In secondo luogo, perché la manovra impone la stessa dieta a tutte le regioni, rischiando di provocare gravi squilibri in chi sta lavorando bene, senza incidere in modo adeguato su chi deve affrontare i danni prodotti da decenni di mancata programmazione. Di fronte ai rilevanti divari tra regioni nella dotazione di personale, nella disponibilità di strutture, nella quantità e qualità dei servizi offerti, nel mix pubblico privato, anche una manovra predisposta in condizioni di emergenza dovrebbe prevedere maggiore flessibilità. Preoccupano ancora una volta le restrizioni al personale dipendente che rischiano di riprodurre, come in passato, un aumento del precariato e un ricorso indiscriminato alle esternalizzazioni di servizi, esponendo il sistema alla penetrazione della criminalità organizzata.

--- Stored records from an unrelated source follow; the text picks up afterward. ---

(* ===== verification/KvServer.v ===== *)
(** * KvServer: the key-value server on top of the hash map

    Models the client side of [test_dpdk/basic_forward/kv.c]: [init_hashmap], the [keys]
    table filled by [test_udpecho], [do_processing] and [echo_packet].  The memory the
    values live in comes from [malloc], a parameter [malloc i] giving the address of the
    [i]-th block. *)
From Stdlib Require Import ZArith Lia Bool.
From stdpp Require Import gmap.
From S2P Require Import Prelude Crc32 Hashmap.
Open Scope Z_scope.

(** ** Printing keys *)

(** The digits "%d" prints for a non-negative number, most significant first. *)
Fixpoint digits (fuel : nat) (n : Z) (acc : cstring) : cstring :=
  match fuel with
  | O => acc
  | S fuel' =>
      let acc' := (48 + n mod 10) :: acc in
      if n / 10 =? 0 then acc' else digits fuel' (n / 10) acc'
  end.

(** An [int] has at most ten digits. *)
Definition fmt_d (z : Z) : cstring :=
  if z <? 0 then 45 :: digits 10 (- z) [] else digits 10 z [].

(** "somekey" *)
Definition KEY_PREFIX : cstring := [115; 111; 109; 101; 107; 101; 121].

(** [snprintf(..., "%s%d", KEY_PREFIX, index)]; the result is far shorter than
    KEY_MAX_LENGTH, so nothing is truncated. *)
Definition prefix_key (index : Z) : cstring := KEY_PREFIX ++ fmt_d index.

(** ** [init_hashmap] *)

(** A sequence of [hashmap_put] calls, each followed by [assert(error==MAP_OK)]. *)
Fixpoint put_all (calloc_ok : Z -> bool) (fuel : nat) (m : hashmap_map)
    (kvs : list (cstring * any_t)) : option hashmap_map :=
  match kvs with
  | [] => Some m
  | (k, v) :: kvs' =>
      '(error, m') ← hashmap_put calloc_ok fuel m k v;
      if error =? MAP_OK then put_all calloc_ok fuel m' kvs' else None
  end.

(** The first loop stores 256 prefixed keys.  The second one calls
    [snprintf(key, KEY_MAX_LENGTH, "%d", KEY_PREFIX, index)]: "%d" consumes the pointer
    KEY_PREFIX (its low 32 bits here) and [index] is ignored, so all [key_count] iterations
    store the same key. *)
Definition init_entries (malloc : nat -> any_t) (prefix_ptr : Z) (key_count : nat)
    : list (cstring * any_t) :=
  ((fun i : nat => (prefix_key (Z.of_nat i), malloc i)) <$> seq 0 256) ++
  ((fun i : nat => (fmt_d (sext 32 prefix_ptr), malloc i)) <$> seq 256 key_count).

Definition init_hashmap (calloc_ok : Z -> bool) (fuel : nat) (malloc : nat -> any_t)
    (prefix_ptr : Z) (key_count : nat) : option hashmap_map :=
  mymap ← hashmap_new true calloc_ok;
  put_all calloc_ok fuel mymap (init_entries malloc prefix_ptr key_count).

(** ** Requests *)

(** The [keys] table, filled in [test_udpecho]. *)
Definition keys : list cstring := (fun i : nat => prefix_key (Z.of_nat i)) <$> seq 0 256.

(** [do_processing]: the first payload byte, a (signed) [char], selects the key. *)
Definition do_processing (mymap : hashmap_map) (t0 : Z) : option (Z * any_t) :=
  let index := sext 8 t0 in
  k ← zget keys index;
  hashmap_get mymap k.

(** ** [echo_packet] *)

Record frame := Frame {
  d_addr : list Z; s_addr : list Z; ether_type : Z;
  ip_proto : Z; ip_src : Z; ip_dst : Z;
  udp_src : Z; udp_dst : Z;
  payload0 : Z
}.

(** The three exclusive ors that exchange two fields in place. *)
Definition xor_swap (a b : Z) : Z * Z :=
  let a := Z.lxor a b in
  let b := Z.lxor b a in
  let a := Z.lxor a b in
  (a, b).

(** [echo_packet] never assigns [udp_hdr]: [udp_hdr_ok] says whether the indeterminate pointer
    happens to designate the UDP header of the frame; otherwise the accesses through it are
    undefined. *)
Definition echo_packet (mymap : hashmap_map) (udp_hdr_ok : bool) (f : frame)
    : option (Z * frame) :=
  if ether_type f =? 0x8 then
    if ip_proto f =? 0x11 then
      let '(isrc, idst) := xor_swap (ip_src f) (ip_dst f) in
      if negb udp_hdr_ok then None else
      let '(usrc, udst) := xor_swap (udp_src f) (udp_dst f) in
      _ ← do_processing mymap (payload0 f);
      Some (0, {| d_addr := s_addr f; s_addr := d_addr f; ether_type := ether_type f;
                  ip_proto := ip_proto f; ip_src := isrc; ip_dst := idst;
                  udp_src := usrc; udp_dst := udst; payload0 := payload0 f |})
    else Some (-1, f)
  else Some (-1, f).

(** ** Lemmas *)

Lemma xor_swap_spec a b : xor_swap a b = (b, a).
Proof.
  unfold xor_swap.
  assert (H1 : Z.lxor b (Z.lxor a b) = a)
    by (by rewrite (Z.lxor_comm a b), <- Z.lxor_assoc, Z.lxor_nilpotent, Z.lxor_0_l).
  rewrite H1. f_equal.
  by rewrite (Z.lxor_comm a b), Z.lxor_assoc, Z.lxor_nilpotent, Z.lxor_0_r.
Qed.

Lemma echo_packet_eq m d s isrc idst us ud t :
  echo_packet m true (Frame d s 0x8 0x11 isrc idst us ud t) =
  (_ ← do_processing m t; Some (0, Frame s d 0x8 0x11 idst isrc ud us t)).
Proof. unfold echo_packet. cbn -[xor_swap do_processing]. by rewrite !xor_swap_spec. Qed.

Lemma put_all_contents calloc_ok fuel kvs m m' :
  wf m -> put_all calloc_ok fuel m kvs = Some m' ->
  wf m' /\ contents m' = foldl (fun c kv => <[kv.1 := kv.2]> c) (contents m) kvs.
Proof.
  revert m. induction kvs as [|[k v] kvs IH]; intros m Hwf; cbn [put_all foldl].
  { by intros [= <-]. }
  intros ([error m1] & Hput & H)%bind_Some. case_test; [|done]. subst error.
  destruct (proj2 (put_spec calloc_ok fuel) _ _ _ _ Hwf Hput) as [Hwf1 Hc].
  destruct (IH _ Hwf1 H) as [? ->]. by rewrite Hc.
Qed.

(** Later insertions at other keys do not disturb a binding. *)
Lemma foldl_insert_notin (kvs : list (cstring * any_t)) (c : gmap cstring any_t) k :
  k ∉ kvs.*1 -> foldl (fun c kv => <[kv.1 := kv.2]> c) c kvs !! k = c !! k.
Proof.
  revert c. induction kvs as [|[k' v'] kvs IH]; intros c Hk; simpl; [done|].
  apply not_elem_of_cons in Hk as [? ?]. rewrite IH by done. by rewrite lookup_insert_ne.
Qed.

Lemma foldl_insert_in (kvs : list (cstring * any_t)) (c : gmap cstring any_t) k v :
  NoDup kvs.*1 -> (k, v) ∈ kvs -> foldl (fun c kv => <[kv.1 := kv.2]> c) c kvs !! k = Some v.
Proof.
  revert c. induction kvs as [|[k' v'] kvs IH]; intros c Hnd Hin; simpl in *;
    [by apply not_elem_of_nil in Hin|].
  apply list.NoDup_cons in Hnd as [Hk Hnd]. apply elem_of_cons in Hin as [[= -> ->]|Hin].
  - rewrite foldl_insert_notin by done. apply lookup_insert_eq.
  - by apply IH.
Qed.

Lemma prefix_keys_nodup : NoDup keys.
Proof. apply (bool_decide_unpack (NoDup keys)). vm_compute. exact I. Qed.

Lemma digits_head_ge fuel n acc :
  0 <= n -> Forall (fun b => 48 <= b < 58) acc -> Forall (fun b => 48 <= b < 58) (digits fuel n acc).
Proof.
  revert n acc. induction fuel as [|fuel IH]; intros n acc Hn Hacc; simpl; [done|].
  pose proof (Z.mod_pos_bound n 10 ltac:(lia)).
  assert (Forall (fun b => 48 <= b < 58) ((48 + n mod 10) :: acc)) by (constructor; [lia|done]).
  case_test; [done|]. apply IH; [|done]. apply Z.div_pos; lia.
Qed.

(** A printed number never starts with a letter, so it is no prefixed key. *)
Lemma fmt_d_not_prefixed z i : fmt_d z <> prefix_key i.
Proof.
  unfold fmt_d, prefix_key, KEY_PREFIX. case_test; [done|]. intros Heq.
  pose proof (digits_head_ge 10 z [] ltac:(lia) (Forall_nil_2 _)) as Hd.
  rewrite Heq in Hd. inversion Hd. lia.
Qed.

Lemma keys_lookup i : 0 <= i < 256 -> zget keys i = Some (prefix_key i).
Proof.
  intros Hi. rewrite <- (Z2Nat.id i) by lia. rewrite zget_lookup. unfold keys.
  rewrite list_lookup_fmap, lookup_seq_lt by lia. done.
Qed.

(** ** Properties *)

Section Init.
Context (calloc_ok : Z -> bool) (fuel : nat) (malloc : nat -> any_t).
Context (prefix_ptr : Z) (key_count : nat) (mymap : hashmap_map).
Context (Hinit : init_hashmap calloc_ok fuel malloc prefix_ptr key_count = Some mymap).

Lemma init_wf : wf mymap /\
  forall i, 0 <= i < 256 -> contents mymap !! prefix_key i = Some (malloc (Z.to_nat i)).
Proof.
  unfold init_hashmap in Hinit. apply bind_Some in Hinit as (m0 & Hm0 & Hput).
  unfold hashmap_new in Hm0. simpl in Hm0. case_test; [done|]. injection Hm0 as <-.
  apply put_all_contents in Hput as [Hwf Hc]; [|by apply map0_wf]. split; [done|].
  intros i Hi. rewrite Hc. unfold init_entries. rewrite foldl_app, foldl_insert_notin.
  - apply foldl_insert_in.
    + rewrite <- list_fmap_compose. apply prefix_keys_nodup.
    + apply list_elem_of_fmap. exists (Z.to_nat i). rewrite Z2Nat.id by lia.
      split; [done|]. apply elem_of_seq. lia.
  - rewrite <- list_fmap_compose. intros (j & Hj & _)%list_elem_of_fmap.
    symmetry in Hj. by apply fmt_d_not_prefixed in Hj.
Qed.
End Init.

(** After [init_hashmap], a request whose first payload byte is an ASCII character
    (below 128) finds the block stored for that key number, whatever the second loop of
    [init_hashmap] stored. *)
Theorem do_processing_finds calloc_ok fuel malloc prefix_ptr key_count mymap t0 :
  init_hashmap calloc_ok fuel malloc prefix_ptr key_count = Some mymap ->
  0 <= t0 < 128 ->
  do_processing mymap t0 = Some (MAP_OK, malloc (Z.to_nat t0)).
Proof.
  intros Hinit Ht. destruct (init_wf _ _ _ _ _ _ Hinit) as [Hwf Hc].
  unfold do_processing. assert (sext 8 t0 = t0) as ->.
  { unfold sext. rewrite wrap_small by (unfold in_u; lia). case_test; lia. }
  rewrite keys_lookup by lia. simpl. rewrite get_spec by apply Hwf. by rewrite Hc by lia.
Qed.

(** A request whose first payload byte is 128 or more makes [do_processing] index
    [keys] with a negative number: the byte is a signed [char], and the access is outside the
    array for every map. *)
Theorem do_processing_out_of_bounds mymap t0 :
  128 <= t0 < 256 -> sext 8 t0 < 0 /\ do_processing mymap t0 = None.
Proof.
  intros Ht. assert (Hs : sext 8 t0 = t0 - 256).
  { unfold sext. rewrite wrap_small by (unfold in_u; lia). case_test; lia. }
  rewrite Hs. split; [lia|]. unfold do_processing, zget. rewrite Hs. by case_test; [|lia].
Qed.

Lemma do_processing_out_of_bounds_witness : sext 8 200 < 0 /\ do_processing map0 200 = None.
Proof. apply (do_processing_out_of_bounds map0 200). lia. Defined.

(** The map of a run of [init_hashmap] with one iteration of the second loop. *)
Definition init_map : hashmap_map :=
  match init_hashmap calloc_1M 13 (fun i => 4096 + Z.of_nat i) 0x601060 1 with
  | Some m => m
  | None => map0
  end.

Lemma do_processing_finds_witness :
  do_processing init_map 65 = Some (MAP_OK, 4161).
Proof.
  apply (do_processing_finds calloc_1M 13 (fun i => 4096 + Z.of_nat i) 0x601060 1 init_map 65);
    [vm_compute; reflexivity|lia].
Defined.

(** The frame with the Ethernet, IPv4 and UDP endpoints exchanged. *)
Definition swapped (f : frame) : frame :=
  Frame (s_addr f) (d_addr f) (ether_type f) (ip_proto f) (ip_dst f) (ip_src f) (udp_dst f) (udp_src f) (payload0 f).

Definition is_udp (f : frame) : bool := (ether_type f =? 0x8) && (ip_proto f =? 0x11).

(** A payload byte below 128 is a valid index, and the lookup returns. *)
Lemma do_processing_total mymap t0 :
  wf_weak mymap -> 0 <= t0 < 128 -> is_Some (do_processing mymap t0).
Proof.
  intros Hwf Ht. unfold do_processing.
  assert (Hs : sext 8 t0 = t0) by (unfold sext; rewrite wrap_small by (unfold in_u; lia); case_test; lia).
  rewrite Hs, keys_lookup by lia. cbn [mbind option_bind]. rewrite get_spec by done. eauto.
Qed.

(** With the UDP header found and a valid request byte, [echo_packet] on a UDP frame
    exchanges the Ethernet, IPv4 and UDP source and destination (the exclusive-or swaps are
    correct) and echoing twice gives back the frame; every other frame is refused with -1
    and left alone. *)
Theorem echo_packet_swaps mymap f :
  wf_weak mymap -> 0 <= payload0 f < 128 ->
  echo_packet mymap true f = Some (if is_udp f then (0, swapped f) else (-1, f)) /\
  (is_udp f = true -> echo_packet mymap true (swapped f) = Some (0, f)).
Proof.
  intros Hwf Hp. destruct (do_processing_total mymap (payload0 f) Hwf Hp) as [r Hr].
  destruct f as [d a ty pr isrc idst us ud t]; cbn -[echo_packet do_processing] in *. unfold is_udp.
  cbn [ether_type ip_proto]. destruct (Z.eqb_spec ty 0x8) as [->|Hty], (Z.eqb_spec pr 0x11) as [->|Hpr].
  - unfold swapped. cbn -[echo_packet do_processing]. by rewrite !echo_packet_eq, Hr.
  - split; [|done]. unfold echo_packet. cbn -[Z.eqb]. by destruct (Z.eqb_spec pr 0x11).
  - split; [|done]. unfold echo_packet. cbn -[Z.eqb]. by destruct (Z.eqb_spec ty 0x8).
  - split; [|done]. unfold echo_packet. cbn -[Z.eqb]. by destruct (Z.eqb_spec ty 0x8).
Qed.

Definition frame0 : frame := Frame [1] [2] 0x8 0x11 10 20 9000 9001 65.

Lemma echo_packet_swaps_witness :
  echo_packet map0 true frame0 = Some (0, Frame [2] [1] 0x8 0x11 20 10 9001 9000 65).
Proof.
  apply (echo_packet_swaps map0 frame0); [apply map0_wf|cbn; lia].
Defined.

In terzo luogo perché nessuna madre imporrebbe sacrifici solo ai figli, salvaguardando i propri privilegi, come ha fatto il palazzo. Una madre sa che risultati duraturi possono essere raggiunti solo con il buon esempio, adottando comportamenti esemplari che possono rendere meno gravosa la disciplina imposta agli altri. Una madre sa che, se adeguatamente motivati e responsabilizzati, anche i familiari più egoisti sono disposti a dare il proprio contributo, pur brontolando. Valga per tutti l’ultimo esempio, riferito alle politiche sociali: il Governo prima taglia le risorse destinate alla famiglia (25 milioni per il 2011, contro gli oltre 300 nel 2008) e poi decide di tenerle tutte per sé, tenuto conto della loro esiguità! E così i sacrifici sono solo delle Regioni e degli Enti locali.

Infine, perché la manovra rischia di produrre effetti indiretti devastanti: il robusto ragazzo sportivo mangerà fuori casa merendine ipercaloriche, vanificando gli sforzi in termini di risparmio e di corretta alimentazione. È questo il caso del ticket di 10 euro che produce effetti distorsivi a favore del settore privato, rendendo, per molte prestazioni, più costoso accedere al servizio pubblico che rivolgersi ai laboratori privati (leggi). La manovra ipotizza infatti che da questo derivi un aumento delle entrate da ticket, senza rendersi conto che in realtà produce solo un drastico calo dell’attività pubblica e di conseguenza anche delle entrate. Non solo; verrà meno ogni obiettivo di appropriatezza nel consumo di prestazioni, posto che il privato non ha interesse a limitare l’attività alle sole prestazioni effettivamente utili, e aumenterà il ricorso a prestazioni (esempio il day hospital) più complesse e costose per le casse del Ssn. E i livelli di assistenza saranno di fatto ridotti, a dispetto di ogni tutela costituzionale.